**What to produce**
Once the line containing "Fixpoint proc_ps_loop (n" is found in the records below, return it and each following line exactly, up to and including the line containing "r ← proc_ps_loop n' (S j) currentTicks;", and nothing else.

**Available data**

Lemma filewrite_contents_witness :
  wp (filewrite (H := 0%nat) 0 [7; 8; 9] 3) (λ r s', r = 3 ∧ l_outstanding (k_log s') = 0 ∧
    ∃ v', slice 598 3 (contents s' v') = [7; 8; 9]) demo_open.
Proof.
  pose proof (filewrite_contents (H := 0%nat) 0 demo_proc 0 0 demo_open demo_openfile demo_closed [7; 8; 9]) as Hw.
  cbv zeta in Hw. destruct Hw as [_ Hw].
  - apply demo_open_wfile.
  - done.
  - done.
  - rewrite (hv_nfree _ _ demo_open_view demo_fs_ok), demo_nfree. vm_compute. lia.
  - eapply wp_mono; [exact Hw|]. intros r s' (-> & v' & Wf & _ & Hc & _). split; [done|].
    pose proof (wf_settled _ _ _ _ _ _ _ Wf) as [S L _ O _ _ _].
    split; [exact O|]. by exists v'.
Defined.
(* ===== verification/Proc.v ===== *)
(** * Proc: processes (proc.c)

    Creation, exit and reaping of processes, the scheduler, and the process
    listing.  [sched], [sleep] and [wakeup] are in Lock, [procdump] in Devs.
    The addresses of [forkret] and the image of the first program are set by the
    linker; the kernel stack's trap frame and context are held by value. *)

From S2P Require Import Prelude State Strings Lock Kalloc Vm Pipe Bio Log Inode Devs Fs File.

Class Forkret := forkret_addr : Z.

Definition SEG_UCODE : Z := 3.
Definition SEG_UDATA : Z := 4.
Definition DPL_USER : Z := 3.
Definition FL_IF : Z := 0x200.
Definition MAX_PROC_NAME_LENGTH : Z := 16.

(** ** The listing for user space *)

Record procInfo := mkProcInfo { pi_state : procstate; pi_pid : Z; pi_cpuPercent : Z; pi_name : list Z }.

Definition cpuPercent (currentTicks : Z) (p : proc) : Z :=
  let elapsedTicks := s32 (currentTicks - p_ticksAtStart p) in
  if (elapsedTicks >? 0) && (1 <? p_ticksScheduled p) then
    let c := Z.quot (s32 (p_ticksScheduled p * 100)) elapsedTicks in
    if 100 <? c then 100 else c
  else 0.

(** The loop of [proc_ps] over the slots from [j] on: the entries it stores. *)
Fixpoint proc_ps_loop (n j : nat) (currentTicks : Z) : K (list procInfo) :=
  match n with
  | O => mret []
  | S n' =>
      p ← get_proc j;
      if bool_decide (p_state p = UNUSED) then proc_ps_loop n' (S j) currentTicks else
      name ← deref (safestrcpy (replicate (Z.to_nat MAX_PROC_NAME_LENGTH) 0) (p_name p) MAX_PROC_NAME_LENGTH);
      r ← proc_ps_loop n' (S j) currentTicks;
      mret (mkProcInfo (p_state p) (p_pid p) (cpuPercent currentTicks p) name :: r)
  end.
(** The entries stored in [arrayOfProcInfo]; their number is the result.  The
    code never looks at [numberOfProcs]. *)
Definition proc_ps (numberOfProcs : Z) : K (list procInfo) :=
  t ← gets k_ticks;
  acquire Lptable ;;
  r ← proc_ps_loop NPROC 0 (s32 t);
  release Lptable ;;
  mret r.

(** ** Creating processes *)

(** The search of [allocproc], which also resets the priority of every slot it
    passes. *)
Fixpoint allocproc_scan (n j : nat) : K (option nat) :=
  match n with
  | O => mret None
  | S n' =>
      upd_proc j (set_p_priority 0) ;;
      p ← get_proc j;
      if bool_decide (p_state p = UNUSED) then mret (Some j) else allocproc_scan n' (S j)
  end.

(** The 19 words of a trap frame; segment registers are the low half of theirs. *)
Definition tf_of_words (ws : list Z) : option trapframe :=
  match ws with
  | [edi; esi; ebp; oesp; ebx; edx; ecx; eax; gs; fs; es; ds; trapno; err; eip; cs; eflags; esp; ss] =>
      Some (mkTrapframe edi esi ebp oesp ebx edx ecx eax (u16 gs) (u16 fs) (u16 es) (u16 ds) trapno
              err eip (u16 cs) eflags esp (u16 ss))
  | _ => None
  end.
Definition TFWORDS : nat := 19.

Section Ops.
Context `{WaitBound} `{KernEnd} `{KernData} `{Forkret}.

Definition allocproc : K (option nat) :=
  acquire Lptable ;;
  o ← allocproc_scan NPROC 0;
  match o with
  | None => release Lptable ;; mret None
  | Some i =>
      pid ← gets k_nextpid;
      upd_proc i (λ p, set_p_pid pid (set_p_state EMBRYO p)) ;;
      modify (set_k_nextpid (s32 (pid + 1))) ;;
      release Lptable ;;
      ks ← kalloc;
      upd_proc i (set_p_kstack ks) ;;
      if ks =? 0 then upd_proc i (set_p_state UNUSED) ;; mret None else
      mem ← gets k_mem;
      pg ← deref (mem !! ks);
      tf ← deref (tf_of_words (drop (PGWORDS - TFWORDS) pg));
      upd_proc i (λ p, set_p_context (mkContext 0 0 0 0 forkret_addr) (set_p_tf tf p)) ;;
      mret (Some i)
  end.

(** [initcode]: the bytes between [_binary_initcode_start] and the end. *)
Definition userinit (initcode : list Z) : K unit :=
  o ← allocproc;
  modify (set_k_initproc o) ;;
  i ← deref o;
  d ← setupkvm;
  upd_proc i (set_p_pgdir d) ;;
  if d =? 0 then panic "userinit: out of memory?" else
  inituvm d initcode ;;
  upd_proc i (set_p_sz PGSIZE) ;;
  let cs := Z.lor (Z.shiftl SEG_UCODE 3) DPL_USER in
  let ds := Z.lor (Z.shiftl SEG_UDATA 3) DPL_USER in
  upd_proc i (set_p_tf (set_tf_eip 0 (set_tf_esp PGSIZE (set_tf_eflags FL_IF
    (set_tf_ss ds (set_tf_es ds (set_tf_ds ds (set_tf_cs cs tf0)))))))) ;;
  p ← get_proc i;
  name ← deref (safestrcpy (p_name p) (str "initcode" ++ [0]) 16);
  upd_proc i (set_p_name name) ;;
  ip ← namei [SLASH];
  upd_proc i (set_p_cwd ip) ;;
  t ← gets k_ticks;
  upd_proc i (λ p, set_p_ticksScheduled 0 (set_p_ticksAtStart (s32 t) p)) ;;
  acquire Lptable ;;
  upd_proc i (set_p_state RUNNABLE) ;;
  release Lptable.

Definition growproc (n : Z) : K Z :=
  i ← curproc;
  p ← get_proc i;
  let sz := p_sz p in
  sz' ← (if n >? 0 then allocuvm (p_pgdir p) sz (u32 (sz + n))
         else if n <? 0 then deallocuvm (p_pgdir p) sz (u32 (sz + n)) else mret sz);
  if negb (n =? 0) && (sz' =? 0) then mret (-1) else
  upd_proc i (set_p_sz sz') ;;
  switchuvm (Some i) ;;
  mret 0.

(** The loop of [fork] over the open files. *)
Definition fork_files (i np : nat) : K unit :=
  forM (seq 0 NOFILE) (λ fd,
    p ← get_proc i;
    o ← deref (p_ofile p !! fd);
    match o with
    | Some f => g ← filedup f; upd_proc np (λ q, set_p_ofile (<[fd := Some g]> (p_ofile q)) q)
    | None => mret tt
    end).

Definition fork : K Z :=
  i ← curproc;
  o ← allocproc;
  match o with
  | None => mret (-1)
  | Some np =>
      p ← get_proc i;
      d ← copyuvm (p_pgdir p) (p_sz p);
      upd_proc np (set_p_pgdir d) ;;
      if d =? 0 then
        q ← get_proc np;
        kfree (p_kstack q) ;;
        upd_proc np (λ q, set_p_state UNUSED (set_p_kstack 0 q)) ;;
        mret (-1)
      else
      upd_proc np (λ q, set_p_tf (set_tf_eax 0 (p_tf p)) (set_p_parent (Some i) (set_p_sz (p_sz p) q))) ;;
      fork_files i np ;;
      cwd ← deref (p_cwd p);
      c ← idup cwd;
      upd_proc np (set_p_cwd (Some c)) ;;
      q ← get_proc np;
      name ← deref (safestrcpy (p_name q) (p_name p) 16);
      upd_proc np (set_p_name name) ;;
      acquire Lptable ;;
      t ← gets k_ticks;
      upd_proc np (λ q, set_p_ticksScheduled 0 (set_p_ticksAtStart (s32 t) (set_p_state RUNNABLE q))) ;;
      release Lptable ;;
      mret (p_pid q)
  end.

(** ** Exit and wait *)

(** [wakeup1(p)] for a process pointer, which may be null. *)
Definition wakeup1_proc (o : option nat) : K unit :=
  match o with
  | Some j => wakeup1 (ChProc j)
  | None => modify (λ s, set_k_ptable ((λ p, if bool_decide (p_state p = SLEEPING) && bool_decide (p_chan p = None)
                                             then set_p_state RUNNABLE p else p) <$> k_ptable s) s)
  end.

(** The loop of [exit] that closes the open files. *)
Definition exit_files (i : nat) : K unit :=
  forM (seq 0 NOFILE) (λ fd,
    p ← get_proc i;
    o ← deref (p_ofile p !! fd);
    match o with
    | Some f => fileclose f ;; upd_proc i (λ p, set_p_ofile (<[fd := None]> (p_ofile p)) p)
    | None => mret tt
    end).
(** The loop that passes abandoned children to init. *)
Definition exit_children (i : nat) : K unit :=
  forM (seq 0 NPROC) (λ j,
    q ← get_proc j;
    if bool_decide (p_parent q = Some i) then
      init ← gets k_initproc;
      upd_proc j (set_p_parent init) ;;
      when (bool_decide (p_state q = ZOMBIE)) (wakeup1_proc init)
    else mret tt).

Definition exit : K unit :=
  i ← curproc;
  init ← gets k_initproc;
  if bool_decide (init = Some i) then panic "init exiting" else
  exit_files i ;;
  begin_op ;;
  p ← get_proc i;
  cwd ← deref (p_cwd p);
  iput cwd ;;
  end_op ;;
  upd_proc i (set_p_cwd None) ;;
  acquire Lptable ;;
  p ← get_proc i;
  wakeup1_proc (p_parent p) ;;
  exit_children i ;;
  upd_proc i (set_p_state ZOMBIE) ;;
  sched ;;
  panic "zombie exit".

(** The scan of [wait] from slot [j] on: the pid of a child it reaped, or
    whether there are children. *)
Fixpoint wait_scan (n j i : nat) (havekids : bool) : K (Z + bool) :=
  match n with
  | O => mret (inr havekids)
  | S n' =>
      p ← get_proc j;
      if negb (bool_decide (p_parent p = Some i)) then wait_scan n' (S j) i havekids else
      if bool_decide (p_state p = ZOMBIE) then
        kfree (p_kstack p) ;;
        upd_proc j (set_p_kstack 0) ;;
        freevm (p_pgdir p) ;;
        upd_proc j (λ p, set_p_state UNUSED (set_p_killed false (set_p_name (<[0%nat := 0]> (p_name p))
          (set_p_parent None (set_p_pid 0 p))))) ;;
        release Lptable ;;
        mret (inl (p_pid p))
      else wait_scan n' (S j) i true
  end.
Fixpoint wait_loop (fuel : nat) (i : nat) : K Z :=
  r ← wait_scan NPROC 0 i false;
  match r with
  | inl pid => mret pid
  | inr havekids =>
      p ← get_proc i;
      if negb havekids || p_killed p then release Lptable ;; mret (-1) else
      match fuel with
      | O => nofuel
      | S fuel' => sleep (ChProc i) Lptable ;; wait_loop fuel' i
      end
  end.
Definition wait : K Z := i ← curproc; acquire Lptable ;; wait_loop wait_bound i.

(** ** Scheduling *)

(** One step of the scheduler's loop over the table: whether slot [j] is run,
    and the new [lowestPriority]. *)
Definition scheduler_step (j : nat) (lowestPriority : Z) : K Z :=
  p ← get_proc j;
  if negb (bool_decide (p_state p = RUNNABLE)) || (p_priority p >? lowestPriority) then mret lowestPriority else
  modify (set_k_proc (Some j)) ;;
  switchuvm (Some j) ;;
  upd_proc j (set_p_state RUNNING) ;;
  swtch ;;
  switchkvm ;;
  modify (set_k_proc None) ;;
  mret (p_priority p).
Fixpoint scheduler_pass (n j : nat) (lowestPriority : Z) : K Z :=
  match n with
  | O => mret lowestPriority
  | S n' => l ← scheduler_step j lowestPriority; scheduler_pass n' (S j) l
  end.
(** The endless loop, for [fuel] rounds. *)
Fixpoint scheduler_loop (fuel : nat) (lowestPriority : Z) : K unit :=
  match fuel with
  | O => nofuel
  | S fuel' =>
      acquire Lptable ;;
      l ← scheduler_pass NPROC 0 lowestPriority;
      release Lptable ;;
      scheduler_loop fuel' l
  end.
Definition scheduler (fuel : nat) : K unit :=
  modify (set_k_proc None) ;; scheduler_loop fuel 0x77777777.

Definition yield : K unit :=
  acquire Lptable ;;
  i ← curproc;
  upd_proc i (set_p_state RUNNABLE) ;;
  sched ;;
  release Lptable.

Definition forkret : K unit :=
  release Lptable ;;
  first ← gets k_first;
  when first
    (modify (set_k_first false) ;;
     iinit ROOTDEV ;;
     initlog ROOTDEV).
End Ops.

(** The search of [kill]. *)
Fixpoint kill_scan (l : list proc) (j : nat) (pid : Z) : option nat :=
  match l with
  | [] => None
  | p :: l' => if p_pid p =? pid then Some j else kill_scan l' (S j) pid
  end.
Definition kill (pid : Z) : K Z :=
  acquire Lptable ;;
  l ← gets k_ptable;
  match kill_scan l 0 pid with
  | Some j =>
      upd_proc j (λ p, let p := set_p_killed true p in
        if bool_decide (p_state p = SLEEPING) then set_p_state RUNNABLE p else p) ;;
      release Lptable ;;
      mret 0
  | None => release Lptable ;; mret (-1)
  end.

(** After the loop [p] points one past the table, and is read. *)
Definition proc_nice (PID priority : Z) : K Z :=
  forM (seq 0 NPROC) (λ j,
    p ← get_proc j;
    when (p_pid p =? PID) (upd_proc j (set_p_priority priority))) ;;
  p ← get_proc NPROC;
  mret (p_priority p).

**Response area**
Fixpoint proc_ps_loop (n j : nat) (currentTicks : Z) : K (list procInfo) :=
  match n with
  | O => mret []
  | S n' =>
      p ← get_proc j;
      if bool_decide (p_state p = UNUSED) then proc_ps_loop n' (S j) currentTicks else
      name ← deref (safestrcpy (replicate (Z.to_nat MAX_PROC_NAME_LENGTH) 0) (p_name p) MAX_PROC_NAME_LENGTH);
      r ← proc_ps_loop n' (S j) currentTicks;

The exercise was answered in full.